THE Bath Mozart Fest took us musically through three of the four seasons, Spring, Summer and Autumn, in the course of just 24 hours.
Spring came in the form of four members of the BBC New Generation Artists – pianist Elisabeth Brauss, violinist Aleksey Semenenko, violist Elvind Ringstad and cellist Andrei Ionita. In music, as there is in sport, there is a freshness and obvious love of what they are doing in young players, and the desire to take a flyer and chance their arm. Not that there was any ill discipline in this quartet’s playing of Schubert’s String Trio in B flat major, Mozart’s duo for Violin and Viola in G major (a beautifully balanced presentation), Schumann’s Fantasiestucke for cello and piano, or the whole team coming together for Mozart’s Piano Quartet in E flat major.
Lingering longest in the memory was Elisabeth Brauss’ delightful rendition of 12 variations for piano on Ah vous dirais je Maman, Twinkle Twinkle little star, to you and me. Said to have been written to help Mozart teach piano, the complexities within the piece, which Elisabeth handled with ease, would have sent me, had I been a pupil of Mozart, screaming from the room.
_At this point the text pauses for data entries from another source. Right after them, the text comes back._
(** *** Agent, tools and database together *)
(** The tools of [DemoTools] over the database of [DemoStore], reached without a transport. *)
Definition remote {A W} (name : string) (r : result A * W) : result A * W :=
  (match r.1 with Ok a => Ok a | Err _ => Err (Errorf "MCP tool %s returned an application error" [name]) end, r.2).
Definition loopback {E} `{PgEnv E} `{Jwt} (v : Validator) : Client (pg E) := {|
  Discover w := (Ok [worker_status; worker_restart; incident_list; incident_inspect], w);
  call_list w status := remote incident_list (incidentList status w);
  call_inspect w id := remote incident_inspect (incidentInspect id w);
  call_status w id := remote worker_status (workerStatus id w);
  call_restart w input := remote worker_restart (workerRestart v input w).1
|}.
Definition outage (id severity : string) : Incident :=
  {| in_id := id; in_service := "billing"; in_severity := severity; in_summary := ""; in_status := "active"; in_created := 0 |}.
Definition incident_db : pg Z := {|
  pg_db := {| db_incidents := {["inc-2"%string := outage "inc-2" "critical"; "inc-1"%string := outage "inc-1" "low"]};
              db_workers := {["worker-1"%string := sick_worker]}; db_uses := ∅; db_audit := [] |};
  pg_seq := 1; pg_env := 0
|}.
Definition demo_agent : AgentInput :=
  {| ai_scenario := "expiry"; ai_agent := "agent-1"; ai_scope := "worker.restart"; ai_resource := "worker-1";
     ai_not_before := 0; ai_expires := 5000000000; ai_delay := 500 |}.
Definition demo_workflow := Run (H0 := loopback demo_validator) demo_agent "h.p.s" incident_db.
(** The whole workflow restarts the worker of the critical incident. *)
Example demo_workflow_result :
  match demo_workflow with
  | (Ok out, _, _) => (de_reason (wf_decision out), option_map wo_health (wf_after out), option_map wo_count (wf_after out))
                      = ("ACTIVE_CRITICAL_INCIDENT_WITH_UNHEALTHY_WORKER"%string, Some "healthy"%string, Some 1)
  | _ => False
  end.
Proof. vm_compute. reflexivity. Qed.
Lemma agent_justified_witness : ∃ request o, ground demo_agent "h.p.s" demo_workflow.2 request (Ok o).
Proof.
  assert (Hok : match demo_workflow.2 with [_; _; _; Restarted _ (Ok _); _] => True | _ => False end) by (vm_compute; exact I).
  destruct demo_workflow as [[r w'] t] eqn:Er. unfold demo_workflow in Er. cbn [snd] in *.
  destruct (agent_justified (H0 := loopback demo_validator) demo_agent "h.p.s" incident_db w' r t Er) as (_ & Hg & _).
  destruct t as [|? [|? [|? [|[| | |request [o|]] [|? [|? ?]]]]]]; try (exfalso; exact Hok).
  exists request, o. apply Hg. do 3 right. left.
Defined.
(** The route: the role dependency runs before the handler body. *)
Definition get_count_pending (user : User.t) : M Database Z :=
  oauth2.require_role ["admin"; "superadmin"; "charoi"; "logistic"] user;;
  get_pending_requests_count.

End request.

(** ** app/routers/fuel.py *)

Module fuel.

Section arithmetic.

(** Python floats and the three operations the handlers use on them:
    [a * b], [round(x, 2)] and [x <= 0]. *)
Context {float : Type}.
Context (fmul : float → float → float).
Context (round2 : float → float).
Context (le_zero : float → bool).

(** [models.Fuel] *)
Record Fuel := mkFuel {
  id : Z;
  vehicle_id : Z;
  fuel_type_id : Z;
  quantity : float;
  price_little : float;
  cost : float;
  created_at : Z
}.

(** The tables the fuel handlers touch; of [vehicle] and [fuel_type]
    only the primary keys are consulted. *)
Record FuelDatabase := mkFuelDatabase {
  vehicle : list Z;
  fuel_type : list Z;
  fuel : list Fuel;
  fuel_id_seq : Z
}.

(** Modelled from the spec: [schemas.FuelCreatePayload] (app/schemas.py
    is not among the sources); the fields are those the handler reads. *)
Record FuelCreatePayload := mkFuelCreatePayload {
  create_vehicle_id : Z;
  create_fuel_type_id : Z;
  create_quantity : float;
  create_price_little : float
}.

(** Modelled from the spec: [schemas.FuelUpdatePayload] (app/schemas.py
    is not among the sources), seen through
    [fuel_payload.model_dump(exclude_unset=True)]: one optional entry
    per column that the [setattr] loop can write. *)
Record FuelUpdatePayload := mkFuelUpdatePayload {
  update_vehicle_id : option Z;
  update_fuel_type_id : option Z;
  update_quantity : option float;
  update_price_little : option float;
  update_cost : option float
}.

Definition first_vehicle (vehicle_id : Z) (db : FuelDatabase) : option Z :=
  head (filter (λ v, v = vehicle_id) (vehicle db)).

Definition first_fuel_type (fuel_type_id : Z) (db : FuelDatabase) : option Z :=
  head (filter (λ t, t = fuel_type_id) (fuel_type db)).

Definition first_fuel (fuel_id : Z) (db : FuelDatabase) : option Fuel :=
  head (filter (λ f, id f = fuel_id) (fuel db)).

(** [db.add(db_fuel_record)] *)
Definition add_fuel (f : Z → Fuel) (db : FuelDatabase) : FuelDatabase :=
  mkFuelDatabase (vehicle db) (fuel_type db)
                 (fuel db ++ [f (fuel_id_seq db)]) (fuel_id_seq db + 1).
Paul Lewis and Steven Osborne brought a touch of summer to their concert which followed the Generation Artists into the Assembly Rooms. This pair of accomplished pianists blended seamlessly together in a French dominated programme of works by Faure, Poulenc, Debussy, Ravel and Stravinsky.
We had musical fireworks in Poulenc’s Sonata for four hands, and a lovely lyrical interpretation of Debussy’s Six epigraphes antiques, and delicate virtuosity in the playing of the same composers’ Petite Suite for four hands, with subtle light and shade to the fore in Ravel’s Mother Goose Suite.
The mellow shades of autumn were clearly on view as with a very different line up to one assembled for their earlier concert, the Nash Ensemble arrived 24 hours after the New Generation Artists had vacated the premises, to play Mozart’s Clarinet Trio in E flat major, Bruch’s Romanian melody for Eight pieces and Brahms Trio in E flat major for violin horn and piano.
The clarinet trio eased us into the concert setting the mood for the other two works, with the joyous Romanian Melody for eight pieces for viola, clarinet and piano bubbling along like the lightest and tastiest of cheese soufflés.
There was more body in Brahms’ Trio in E flat major for violin horn and piano, and this trio captured each changing mood, dramatic, romantic, lyrical moving with ease from intensity to flippancy and light heartedness. Not surprisingly the audience were in no hurry to rush off for their late lunches, quite happy to give the trio the warmest of receptions.